Good Housekeeping MD Liz Moseley’s ambitious growth plan for 102-year-old brand

Good Housekeeping is launching paid-for apps and a VIP paid membership scheme.

By Charlotte Tobitt

The UK edition of women’s magazine Good Housekeeping is “unbelievably successful” by various metrics, as its new managing director Liz Moseley put it, but is nonetheless setting out on an “ambitious” growth plan.

Good Housekeeping UK is in profit with a “thriving” print business that saw a “really strong start” to the year in advertising, Moseley told Press Gazette.

Its print circulation of 364,870, although down 2.7% year-on-year in 2023, saw a smaller decline than many of its competitors and it remains top of Press Gazette’s women’s fashion and lifestyle table.

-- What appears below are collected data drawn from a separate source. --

(** A dispatch makes the step's call, and succeeds when the bus accepts it, or
    fails before reaching the bus. *)
Lemma dispatch_step_made step (w : ow) r w' :
  dispatch_step step w = (r, w') →
  (∃ c, forward_call step = Ok c ∧ made [c] w w' ∧
     (is_ok r = true ↔ accepted (o_bus w) c)) ∨
  (∃ e, forward_call step = Err e ∧ r = Err e ∧ w' = w).
Proof.
  unfold dispatch_step, lift, io_map_err, throw, mbind, io_bind, mret, io_ret.
  destruct (forward_call step) as [c|e]; [|naive_solver].
  destruct (bus_call c w) as [r1 w1] eqn:Hb. apply bus_call_made in Hb as [Hm Hr1].
  intros Hr. left. exists c. split; [done|]. unfold accepted. rewrite <- Hr1.
  destruct r1 as [reply|e]; simpl in Hr; [destruct (reports_failure reply) eqn:Hf|];
    injection Hr as <- <-; (split; [done|]); simpl; naive_solver.
Qed.

(** With no fault pending, a database call succeeds and leaves none. *)
Lemma set_step_status_served id st res b (w : ow) :
  o_faults w = [] →
  ∃ w1, set_step_status id st res b w = (Ok tt, w1) ∧ o_faults w1 = [].
Proof.
  intros Hf. unfold set_step_status, odb_write. rewrite Hf. by eexists.
Qed.

Lemma dispatch_step_faults step (w : ow) r w' :
  dispatch_step step w = (r, w') → o_faults w' = o_faults w.
Proof.
  unfold dispatch_step, lift, io_map_err, bus_call, throw, mbind, io_bind, mret, io_ret.
  destruct (forward_call step); [|naive_solver].
  destruct (disp_call _ _ _ _ _ (o_bus w)) as [[reply|e] x]; simpl; [case_match|];
    intros; by simplify_eq.
Qed.
(** C19: no command injection through the connector. Whatever parameters a caller
    supplies, if a dispatch makes a shell call on a device, the command line is the
    profile's command template for this capability with its slots filled, and
    nothing else: it is cut into the template's own text, piece by piece, and slot
    values. Each value is what the caller passed under the slot's name, and is a
    member of the enumeration the profile declares for it or has no control
    character, quote, backslash, brace, bracket or other shell metacharacter. *)
Theorem connector_no_injection b drv actor cap target params t w r w' tgt cmd secs cred :
  connector_dispatch b drv actor cap target params t w = (r, w') →
  b_calls w' = b_calls w ++ [(tgt, ShellCommand cmd secs, cred)] →
  ∃ d ps, cd_declared drv !! cap = Some d ∧
    po_command (pc_op (dc_cap d)) = Some (template_of ps) ∧ cmd = text_of ps ∧
    Forall piece_ok ps ∧ ∀ name value, Slot name value ∈ ps → slot_ok d params name value.
Proof.
  unfold connector_dispatch. intros Hrun Hcalls.
  destruct (connector_request drv actor cap target params t) as [[req d]|e] eqn:Hreq; last first.
  { exfalso. unfold lift, mbind, io_bind in Hrun. simplify_eq.
    by apply (f_equal length) in Hcalls; rewrite length_app in Hcalls; simpl in Hcalls; lia. }
  rewrite (io_bind_run_ok _ _ _ (req, d) w) in Hrun by done. cbn [fst snd] in Hrun.
  assert (b_calls w' = b_calls (execute b req w).2) as Hc.
  { revert Hrun. unfold io_map_err, lift, mbind, io_bind, mret, io_ret.
    destruct (execute b req w) as [[res|e] w1]; simpl; [|by intros [= <- <-]].
    destruct (parse_result _ res) as [[[s st] p]|e]; by intros [= <- <-]. }
  rewrite Hc in Hcalls. pose proof (execute_calls b req w) as [He|(call & He & Hop)].
  { exfalso. rewrite He in Hcalls. apply (f_equal length) in Hcalls.
    rewrite length_app in Hcalls. simpl in Hcalls. lia. }
  rewrite He in Hcalls. simplify_list_eq. apply connector_request_ok in Hreq
    as (Hd & validated & Hval & Hrender & _). exists d. rewrite <- Hop in Hrender.
  unfold render_op in Hrender. destruct (dc_transport d).
  - exfalso. unfold render_http_op, mbind, result_bind in Hrender. by repeat case_match.
  - unfold render_ssh_op, mbind, result_bind in Hrender.
    destruct (po_command (pc_op (dc_cap d))) as [template|]; simpl in Hrender; [|done].
    destruct (substitute template cap validated) as [command|] eqn:Hs; [|done].
    injection Hrender as <- _. apply substitute_fuel_renders in Hs; [|done].
    destruct (renders_pieces _ _ _ Hs) as (ps & -> & -> & Hok & Hvals). exists ps.
    do 4 (split; [done|]). intros name value Hin. by eapply validated_slot_ok, Hvals.
  - exfalso. unfold render_snmp_op, mbind, result_bind in Hrender. by repeat case_match.
Qed.

(** ** Properties: honesty *)

(** What counts as success on each transport. *)
Definition op_succeeded (r : OpResult) : bool :=
  match r with
  | RHttp status _ _ => (200 <=? status) && (status <=? 299)
  | RShell _ _ exit_status => exit_status =? 0
  | _ => true
  end.
(* ===== verification/Chat.v ===== *)
(** * daimon-app: the chat turn
    ([daimon-app/src/chat.rs], [harness.rs])

    One turn of a conversation: check the operator's choice of model, pick the
    provider, load the transcript, recall, and then ask the model and run the tools it
    asks for until it stops. The reply sink, the bus, the memory service, the hot tier
    and the model's host are the interfaces of their components. [Debug] of a duration
    and serde's messages are parameters. *)

From S2P Require Import Prelude RustStd Json Core KillSwitch Policy Approvals Guard.
From S2P Require Import Gateway Inventory AuditLog Broker Admin Llm Memory HotMemory.
From S2P Require Import AppDb Iam Config Runtime Orchestrator Param Connector RouterOs.
From Stdlib Require Import ZArith Ascii.

Local Open Scope Z_scope.

(** ** The reply sink ([daimon-gateway/src/reply_sink.rs]) *)

Class ReplySink (K : Type) := {
  sink_emit : TurnEvent → K → K;
  sink_finish : K → K;
}.

#[export] Instance buffer_sink : ReplySink BufferSink := {|
  sink_emit := emit;
  sink_finish := finish;
|}.

(** ** The harness ([harness.rs]) *)

Inductive HarnessError :=
| HCapabilityNotFound (what : string)
| HTimeout (ms : Z)
| HBusClosed
| HCore (e : CoreError).

Definition harness_error_from (e : DispatchError) : HarnessError :=
  match e with
  | DCapabilityNotFound s => HCapabilityNotFound s
  | DTimeout d => HTimeout d
  | DBusClosed => HBusClosed
  | DCore e => HCore e
  end.

Section Harness.
Context `{SemVer} `{HashOrder RegistryEntry} {X : Type} `{!BusDispatcher X}.
Context (debug_duration : Z → string).

Definition show_harness_error (e : HarnessError) : string :=
  match e with
  | HCapabilityNotFound c => "no agent provides capability `" +:+ c +:+ "`"
  | HTimeout ms => "dispatch timed out after " +:+ debug_duration ms
  | HBusClosed => "bus closed before a reply arrived"
  | HCore e => "core: " +:+ show_core_error e
  end.

Definition harness_dispatch (from : AgentId) (name : string) (req : version_req) (body : json)
    (timeout : Z) : io X HarnessError json :=
  io_map_err harness_error_from (disp_call from name req body timeout).

Definition capabilities (r : CapabilityRegistry) : list Capability :=
  mbind re_capabilities (reg_all r).

Context `{!SemVerOrder}.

Over the longer term it has seen a relatively modest print decline from just over 400,000 copies per month in 2000.

Paid digital subscriptions for the magazine grew by 43% between 2022 and 2023 to 26,451 (23,239 of these were via all-you-can-read services such as Apple News+ and Readly).

Meanwhile goodhousekeeping.com is the 33rd biggest news/lifestyle website in the UK with an audience of 4.8 million people in January. It also has more than 320,000 daily newsletter subscribers and is said to have generated e-commerce orders worth £15m in 2023, of which Good Housekeeping earns a commission.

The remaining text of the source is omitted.